Item 5. Other Events and Regulation FD Disclosure.

     On September 20, 2002, we entered into a $55 million revolving credit facility with Bank of America, N.A., as administrative agent, Fleet National Bank, as syndication agent, Credit Lyonnais New York Branch, as documentation agent, and the other lenders under the agreement to replace its existing credit facility that matures on December 31, 2002. The following is a summary of the material terms of the credit facility. Because this summary of the material terms of the credit facility is not complete, you should refer to the credit agreement, which is incorporated by reference as Exhibit 99.1 to this Form 8-K.

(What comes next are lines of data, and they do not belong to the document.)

Section Engine.
Context {num : Type} {N : JSNumber num} {L : OpenLayersLib num}.

(** *** setGEPlugin *)

Lemma setGEPlugin_swap_run (s : State num) (p q : GEPlugin num) cb :
  active s = true -> frameendCallback s = Some cb -> gePlugin s = Some p ->
  setGEPlugin (Some q) s =
  update (set_gePluginFlyToSpeedSet false
            (set_calls (GE_addEventListener num (Some (ge_id q))
                        :: GE_removeEventListener num (Some (ge_id p))
                        :: calls s)
               (set_frameendCallback (Some BoundUpdate)
                  (set_altitudeMode (ALTITUDE_RELATIVE_TO_GROUND q)
                     (set_gePlugin (Some q) s))))).
Proof.
  intros Ha Hcb Hg.
  unfold setGEPlugin, disconnectGEPlugin, connectGEPlugin, call, bind, gets,
    modify, ret.
  rewrite Hcb. simp_state. rewrite Hg. simp_state. rewrite Ha. reflexivity.
Qed.

(** X9. Handing a new plugin to an active control whose listener sits on
    the old one removes the listener from the old plugin, attaches it to
    the new one, takes the new plugin's altitude mode, brings the teleport
    flag down and runs [update] at once on the new plugin's view; whether
    that update returns or throws, the control then holds the new plugin
    with the listener attached to it. *)
Theorem setGEPlugin_swaps_listener (s : State num) (p q : GEPlugin num) cb :
  active s = true -> frameendCallback s = Some cb -> gePlugin s = Some p ->
  let s2 := set_gePluginFlyToSpeedSet false
              (set_calls (GE_addEventListener num (Some (ge_id q))
                          :: GE_removeEventListener num (Some (ge_id p))
                          :: calls s)
                 (set_frameendCallback (Some BoundUpdate)
                    (set_altitudeMode (ALTITUDE_RELATIVE_TO_GROUND q)
                       (set_gePlugin (Some q) s)))) in
  let s' := state_of (setGEPlugin (Some q) s) in
  setGEPlugin (Some q) s = update s2 /\
  gePlugin s' = Some q /\
  altitudeMode s' = ALTITUDE_RELATIVE_TO_GROUND q /\
  frameendCallback s' = Some BoundUpdate /\
  gePluginFlyToSpeedSet s' = false /\
  attachedTo (calls s') = Some (Some (ge_id q)).
Proof.
  intros Ha Hcb Hg s2 s'.
  assert (Hrun : setGEPlugin (Some q) s = update s2)
    by (eapply setGEPlugin_swap_run; eassumption).
  subst s'. rewrite Hrun.
  destruct (update_frame s2)
    as (_ & _ & _ & Hge & Ham & _ & Hfe & Hfl & _ & _ & pre & Hc & Hp).
  repeat split.
  - rewrite Hge. reflexivity.
  - rewrite Ham. reflexivity.
  - rewrite Hfe. reflexivity.
  - rewrite Hfl. reflexivity.
  - rewrite Hc, attachedTo_layer by exact Hp. reflexivity.
Qed.

(** *** onDrag *)

(** X10. Dragging a feature that is neither marker (the line, or a feature
    foreign to the control) hands the plugin its own current look-at view
    back, unchanged. *)
Theorem onDrag_other_feature_pushes_current_view
    (s : State num) (feature : FeatureId) (pixel : Pixel num) m l ge :
  map s = Some m -> layer s = Some l -> gePlugin s = Some ge ->
  feature <> CameraFeature -> feature <> LookAtFeature ->
  exists s',
    onDrag feature pixel s = Val tt s' /\
    calls s' =
      GE_setAbstractView (ge_id ge) (copyAsLookAt ge (altitudeMode s))
      :: calls s.
Proof.
  intros Hm Hl Hg Hc Hla.
  unfold onDrag, new_Point, call, deref, bind, gets, modify, ret.
  rewrite Hm, Hl. simp_state. rewrite Hg. simp_state.
  destruct feature; try congruence; simp_state;
    (eexists; split; [reflexivity|reflexivity]).
Qed.

(** X11. Dragging the camera marker with the gimbal-lock flag down before
    any drag start has captured an anchor throws [TypeError], and nothing
    is handed to the plugin. *)
Theorem onDrag_camera_without_anchor_throws
    (s : State num) (pixel : Pixel num) m l ge :
  map s = Some m -> layer s = Some l -> gePlugin s = Some ge ->
  gimballLock s = false -> initialLookAt s = None ->
  exists s',
    onDrag CameraFeature pixel s = Throw TypeError s' /\
    calls s' = calls s /\ rendering s' = rendering s.
Proof.
  intros Hm Hl Hg Hgl Ha.
  unfold onDrag, new_Point, call, deref, bind, gets, modify, ret.
  rewrite Hm, Hl. simp_state. rewrite Hg. simp_state. rewrite Hgl.
  simp_state. rewrite Ha.
  eexists. split; [reflexivity|]. split; reflexivity.
Qed.

(** *** onStart *)

Lemma onStart_run (s : State num) (feature : FeatureId) m ge cf lf cg lg :
  map s = Some m -> gePlugin s = Some ge ->
  cameraFeature s = Some cf -> pf_geometry cf = Some cg ->
  lookAtFeature s = Some lf -> pf_geometry lf = Some lg ->
  let geo := geProjection (config s) in
  let mp := getProjectionObject m in
  let anchor := Projection_transform_xy (pt_x lg, pt_y lg) mp geo in
  let camera := Projection_transform_xy (pt_x cg, pt_y cg) mp geo in
  let range :=
    num_div
      (num_mul (num_of_Z 1000)
         (Util_distVincenty {| lon := fst camera; lat := snd camera |}
                            {| lon := fst anchor; lat := snd anchor |}))
      (Math_sin (num_div (num_mul Math_PI
                            (la_tilt (copyAsLookAt ge (altitudeMode s))))
                         (num_of_Z 180))) in
  exists s',
    onStart feature s = Val tt s' /\
    initialLookAt s' = Some {| lon := fst anchor; lat := snd anchor |} /\
    initialRange s' = Some range /\
    gePluginFlyToSpeedSet s' = true /\
    calls s' = (if gePluginFlyToSpeedSet s then calls s
                else GE_setFlyToSpeed (ge_id ge) (SPEED_TELEPORT ge)
                     :: calls s) /\
    rendering s' = rendering s /\ map s' = map s /\ layer s' = layer s /\
    gePlugin s' = gePlugin s /\ gimballLock s' = gimballLock s /\
    altitudeMode s' = altitudeMode s /\ config s' = config s.
Proof.
  intros Hm Hg Hc Hcg Hlf Hlg geo mp anchor camera range.
  subst geo mp anchor camera range.
  unfold onStart, point_geometry, clone, new_Point, call, deref, deref_opt,
    bind, gets, modify, ret.
  rewrite Hm. simp_state. rewrite Hlf, Hlg. simp_state.
  rewrite Hc, Hcg. simp_state. rewrite Hg. simp_state.
  destruct (gePluginFlyToSpeedSet s) eqn:Efl; simp_state;
    rewrite ?Hg; simp_state;
    (eexists; split; [reflexivity|]); simp_state; rewrite ?Efl;
    repeat split; first [reflexivity | assumption].
Qed.

Arguments onStart_run : clear implicits.

(** X12. A drag start captures as anchor the geographic position of the
    look-at marker and as range
    [1000 * distVincenty(camera, anchor) / sin(PI * tilt / 180)] for the
    geographic position of the camera marker; the markers themselves are
    not touched (the positions are computed on clones), and the plugin's
    speed setter is called exactly when the teleport flag was down. *)
Theorem onStart_captures_anchor (s : State num) (feature : FeatureId)
    m ge cf lf cg lg :
  map s = Some m -> gePlugin s = Some ge ->
  cameraFeature s = Some cf -> pf_geometry cf = Some cg ->
  lookAtFeature s = Some lf -> pf_geometry lf = Some lg ->
  let geo := geProjection (config s) in
  let mp := getProjectionObject m in
  let anchor := Projection_transform_xy (pt_x lg, pt_y lg) mp geo in
  let camera := Projection_transform_xy (pt_x cg, pt_y cg) mp geo in
  exists s',
    onStart feature s = Val tt s' /\
    initialLookAt s' = Some {| lon := fst anchor; lat := snd anchor |} /\
    initialRange s' =
      Some (num_div
              (num_mul (num_of_Z 1000)
                 (Util_distVincenty {| lon := fst camera; lat := snd camera |}
                                    {| lon := fst anchor; lat := snd anchor |}))
              (Math_sin (num_div (num_mul Math_PI
                                    (la_tilt (copyAsLookAt ge (altitudeMode s))))
                                 (num_of_Z 180)))) /\
    gePluginFlyToSpeedSet s' = true /\
    calls s' = (if gePluginFlyToSpeedSet s then calls s
                else GE_setFlyToSpeed (ge_id ge) (SPEED_TELEPORT ge)
                     :: calls s) /\
    rendering s' = rendering s.
Proof.
  intros Hm Hg Hc Hcg Hlf Hlg geo mp anchor camera.
  destruct (onStart_run s feature m ge cf lf cg lg Hm Hg Hc Hcg Hlf Hlg)
    as (s' & H1 & H2 & H3 & H4 & H5 & H6 & _).
  exists s'. repeat split; assumption.
Qed.
(* ===== verification/_CoqProject ===== *)
-Q . S2P
Prelude.v
Text.v
Json.v
Numbers.v
Dsl.v
Cypher.v
Values.v
Catalog.v
Files.v
Index.v
Store.v
Codec.v
Persist.v
Tx.v
Exec.v
Ops.v
Parser.v
Plan.v
Find.v
Explain.v
Session.v
Backend.v
Repo.v
Batch.v
Runtime.v
Api.v
Security.v
AuditSink.v
Durable.v
Serializers.v
Workspace.v
Interchange.v
Render.v
Terminal.v
Neo4j.v
Database.v
Neo4jServer.v
Neo4jModel.v
Neo4jRuntime.v
Neo4jRuns.v
TerminalRuns.v
Autocommit.v
Service.v
Wire.v
Client.v
Handlers.v
Served.v
AuditStore.v
AuditRecovery.v
AuditIds.v
AuditCodec.v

     The credit facility will bear interest on a drawn basis at a rate equal to (i) LIBOR plus 1.80% or (ii) the higher of the Bank of America prime rate and the Federal Funds rate plus 0.50%, depending on the type of loan we choose. The credit facility requires us to pay 0.375% per annum on the undrawn portion of the facility.

     The credit facility matures in 364 days, but may, at our annual request and at the sole discretion of each lender, be extended for an additional 364-day period. In addition, the credit facility permits us, in our discretion, to convert the outstanding principal amount of any loans under the facility at maturity into a one-year term loan repayable in one payment, if:

 

our insurance subsidiaries' consolidated statutory surplus is at least $625 million as of June 30, 2003;

 

our income before interest and taxes is at least $60 million for the twelve months ending June 30, 2003; and

 

no event of default or default has occurred and is continuing at maturity.

If we exercise this term-out provision, the interest rate on the outstanding principal amount will be increased by 0.50% during the term period.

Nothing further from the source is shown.